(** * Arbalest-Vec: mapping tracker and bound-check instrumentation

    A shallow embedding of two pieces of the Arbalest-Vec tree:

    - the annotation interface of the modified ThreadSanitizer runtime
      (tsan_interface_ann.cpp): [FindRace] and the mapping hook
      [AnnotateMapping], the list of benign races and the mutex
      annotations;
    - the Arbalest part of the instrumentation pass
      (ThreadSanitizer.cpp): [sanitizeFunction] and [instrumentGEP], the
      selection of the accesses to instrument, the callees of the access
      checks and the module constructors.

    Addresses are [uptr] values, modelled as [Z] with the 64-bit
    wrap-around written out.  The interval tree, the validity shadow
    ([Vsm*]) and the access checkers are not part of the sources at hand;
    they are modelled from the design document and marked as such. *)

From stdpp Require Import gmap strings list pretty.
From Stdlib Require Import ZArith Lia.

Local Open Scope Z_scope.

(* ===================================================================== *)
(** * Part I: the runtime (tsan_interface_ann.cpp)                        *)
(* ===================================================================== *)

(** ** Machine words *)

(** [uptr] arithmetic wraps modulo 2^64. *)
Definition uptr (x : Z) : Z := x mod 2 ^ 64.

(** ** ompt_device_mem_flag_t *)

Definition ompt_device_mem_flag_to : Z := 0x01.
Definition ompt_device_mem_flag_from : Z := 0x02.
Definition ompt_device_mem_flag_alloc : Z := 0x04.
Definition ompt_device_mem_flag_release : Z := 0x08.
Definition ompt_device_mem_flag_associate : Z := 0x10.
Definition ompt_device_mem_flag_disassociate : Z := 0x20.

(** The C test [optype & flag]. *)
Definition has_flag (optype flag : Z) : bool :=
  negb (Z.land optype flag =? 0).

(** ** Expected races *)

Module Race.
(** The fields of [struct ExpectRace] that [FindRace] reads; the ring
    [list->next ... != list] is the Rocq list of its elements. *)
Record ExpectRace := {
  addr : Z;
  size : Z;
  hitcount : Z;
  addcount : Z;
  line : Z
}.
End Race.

◆ Exercise goal
Nothing but the exact lines from the start of the material through the line holding "annotations;", both included, belongs in the answer.

◆ Result of the task
(** * Arbalest-Vec: mapping tracker and bound-check instrumentation

    A shallow embedding of two pieces of the Arbalest-Vec tree:

    - the annotation interface of the modified ThreadSanitizer runtime
      (tsan_interface_ann.cpp): [FindRace] and the mapping hook
      [AnnotateMapping], the list of benign races and the mutex
      annotations;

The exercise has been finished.